Nielsen BookScan data reveals 17,662 copies of the hardback were sold in the seven-day period ending 20th July—up from just 43 copies the previous week—putting Rowling in third place in the chart. It sold fewer than 500 copies in its three–month period on sale before the Sunday Times' sensational exposé.
Although Rowling's outing was not part of a publicity stunt planned to coincide with the release of the mass-market edition of her The Casual Vacancy, the latter enjoyed a solid opening week sale. The mass-market edition of the book, her first novel for adult audiences, was officially released on Thursday last week and sold 19,548 copies—1,886 more than The Cuckoo's Calling—making the book number two in the Official UK Top 50.

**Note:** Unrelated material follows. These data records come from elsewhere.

(* ===== verification/Bytes.v ===== *)
(** * Bytes

    Byte strings as lists of integers, big-endian values, slices and writes,
    and the [netip] addresses that are read from and written to them. *)
From S2P Require Import Prelude NetIP.
Open Scope Z_scope.

Definition byte (b : Z) : Prop := 0 <= b < 256.
Definition bytes (l : list Z) : Prop := Forall byte l.

#[global] Instance bytes_dec l : Decision (bytes l).
Proof. unfold bytes, byte. apply _. Defined.

(** Digits of a base-[b] number, most significant first. *)
Definition be_val (b : Z) (ds : list Z) : Z := foldl (λ v d, v * b + d) 0 ds.

Definition be_value (bs : list Z) : Z := be_val 256 bs.

Fixpoint be_bytes (n : nat) (v : Z) : list Z :=
  match n with O => [] | S n' => be_bytes n' (v / 256) ++ [v mod 256] end.

Definition slice (l : list Z) (i n : nat) : list Z := take n (drop i l).

(** [copy(l[i:], bs)]. *)
Definition put_bytes (l : list Z) (i : nat) (bs : list Z) : list Z :=
  take i l ++ bs ++ drop (i + length bs) l.

Definition AddrFrom4 (bs : list Z) : Addr := AddrV4 (be_value bs).
Definition AddrFrom16 (bs : list Z) : Addr := AddrV6 (be_value bs) "".

(** [netip.AddrFromSlice]: four or sixteen bytes. *)
Definition AddrFromSlice (bs : list Z) : Addr :=
  if (length bs =? 4)%nat then AddrFrom4 bs
  else if (length bs =? 16)%nat then AddrFrom16 bs
  else AddrInvalid.

(** [Addr.AsSlice]; [nil] for the invalid address. *)
Definition AsSlice (a : Addr) : list Z :=
  match a with
  | AddrInvalid => []
  | AddrV4 v => be_bytes 4 v
  | AddrV6 v _ => be_bytes 16 v
  end.

(** ** Lemmas *)

Lemma be_val_app b ds d : be_val b (ds ++ [d]) = be_val b ds * b + d.
Proof. unfold be_val. by rewrite foldl_app. Qed.

Lemma be_val_range b ds :
  0 < b → Forall (λ d, 0 <= d < b) ds → 0 <= be_val b ds < b ^ Z.of_nat (length ds).
Proof.
  intros Hb. induction ds as [|d ds IH] using rev_ind; intros Hds; [vm_compute; by split|].
  apply Forall_app in Hds as [Hds [Hd _]%Forall_cons]. specialize (IH Hds).
  rewrite be_val_app, length_app. simpl. rewrite Nat.add_1_r, Nat2Z.inj_succ, Z.pow_succ_r by lia.
  nia.
Qed.

Lemma length_be_bytes n v : length (be_bytes n v) = n.
Proof. revert v. induction n as [|n IH]; intros v; simpl; [done|]. rewrite length_app, IH. simpl. lia. Qed.

Lemma be_bytes_range n v : bytes (be_bytes n v).
Proof.
  revert v. induction n as [|n IH]; intros v; simpl; [constructor|].
  apply Forall_app. split; [apply IH|]. constructor; [|constructor]. apply Z.mod_pos_bound. lia.
Qed.

Lemma be_value_snoc l b : be_value (l ++ [b]) = be_value l * 256 + b.
Proof. apply be_val_app. Qed.

Lemma be_value_bytes n v : 0 <= v < 256 ^ Z.of_nat n → be_value (be_bytes n v) = v.
Proof.
  revert v. induction n as [|n IH]; intros v Hv; cbn [be_bytes].
  - unfold be_value, be_val. simpl. rewrite Z.pow_0_r in Hv. lia.
  - rewrite be_value_snoc, IH.
    + pose proof (Z.div_mod v 256). lia.
    + rewrite Nat2Z.inj_succ, Z.pow_succ_r in Hv by lia.
      split; [apply Z.div_pos; lia|]. apply Z.div_lt_upper_bound; lia.
Qed.

Lemma be_bytes_value bs : bytes bs → be_bytes (length bs) (be_value bs) = bs.
Proof.
  induction bs as [|b bs IH] using rev_ind; intros Hb; [done|].
  apply Forall_app in Hb as [Hb [Hx _]%Forall_cons]. rewrite length_app, Nat.add_1_r, be_value_snoc.
  cbn [be_bytes]. unfold byte in Hx. rewrite Z.div_add_l, (Z.div_small b 256), Z.add_0_r by lia.
  rewrite (Z.add_comm _ b), Z.mod_add, (Z.mod_small b 256) by lia. by rewrite IH.
Qed.

Lemma length_AsSlice a : length (AsSlice a) = Z.to_nat (BitLen a / 8).
Proof. by destruct a; simpl; rewrite ?length_app, ?length_be_bytes. Qed.

Lemma AsSlice_bytes a : bytes (AsSlice a).
Proof. destruct a; [constructor|apply be_bytes_range..]. Qed.

Lemma AddrFrom4_wf bs : bytes bs → length bs = 4%nat → addr_wf (AddrFrom4 bs).
Proof.
  intros Hb Hl. pose proof (be_val_range 256 bs ltac:(lia) Hb) as Hr. rewrite Hl in Hr. exact Hr.
Qed.

Lemma AddrFrom16_wf bs : bytes bs → length bs = 16%nat → addr_wf (AddrFrom16 bs).
Proof.
  intros Hb Hl. pose proof (be_val_range 256 bs ltac:(lia) Hb) as Hr. rewrite Hl in Hr. exact Hr.
Qed.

Neither of Rowling's two novels, though, could bring an end to John Grisham's reign at the summit of the chart. Sales of the American's The Racketeer (Hodder) fell 19% week on week, but its 24,222 sale was strong enough to retain first place in the Official UK Top 50 for a second consecutive week. It means that, although Hachette UK missed out on the Man Booker 2013 longlist, the publishing house takes the top three spots in this week's Official UK Top 50, with Grisham flying the flag for Hodder ahead of Rowling's two novels published by Little, Brown.
Despite booksellers quickly running out of stock early last week, The Cuckoo's Calling proved the bestselling hardback novel of the week, relegating Dan Brown's Inferno (Bantam Press) into second position in this week's Top 20 Original Fiction chart after nine consecutive weeks at number one. James Patterson and Howard Roughan's Second Honeymoon (Century) débuts in third position in a chart which welcomes 10 new entries in total.
Rick Stein's India (BBC) proved the bestselling hardback non-fiction book of the week and returns to pole position in the Hardback Non-fiction chart after a two-week hiatus. Stein's latest cookbook supplants James Bowen's The World According to Bob at the summit of the bestseller list, meaning publisher Hodder's rare feat of topping three of The Bookseller's four main fiction and non-fiction bestseller lists does not continue for a second week.
However, with Grisham number one in the Mass-market Fiction chart and Miranda Hart's Is it Just Me? continuing its reign at number one in the Paperback Non-fiction bestseller list, the publisher does score double paperback number ones—a feat achieved by just one other publisher since 2011: Hachette stablemate Orion.
Helped by demand for The Cuckoo's Calling and an abundance of new hardbacks by the likes of Danielle Steel, Santa Montefiore, Stephen Leather and Harry Sidebottom, sales of hardback novels through BookScan's top 5,000 bestseller list surged 62% week on week in value terms, boosting the total value of the market by 4.9%, or £1.1m.
However, the trade remains behind the the E L James-boosted summer of 2012—the value of the market was down 21.5%, or £6.2m, year on year.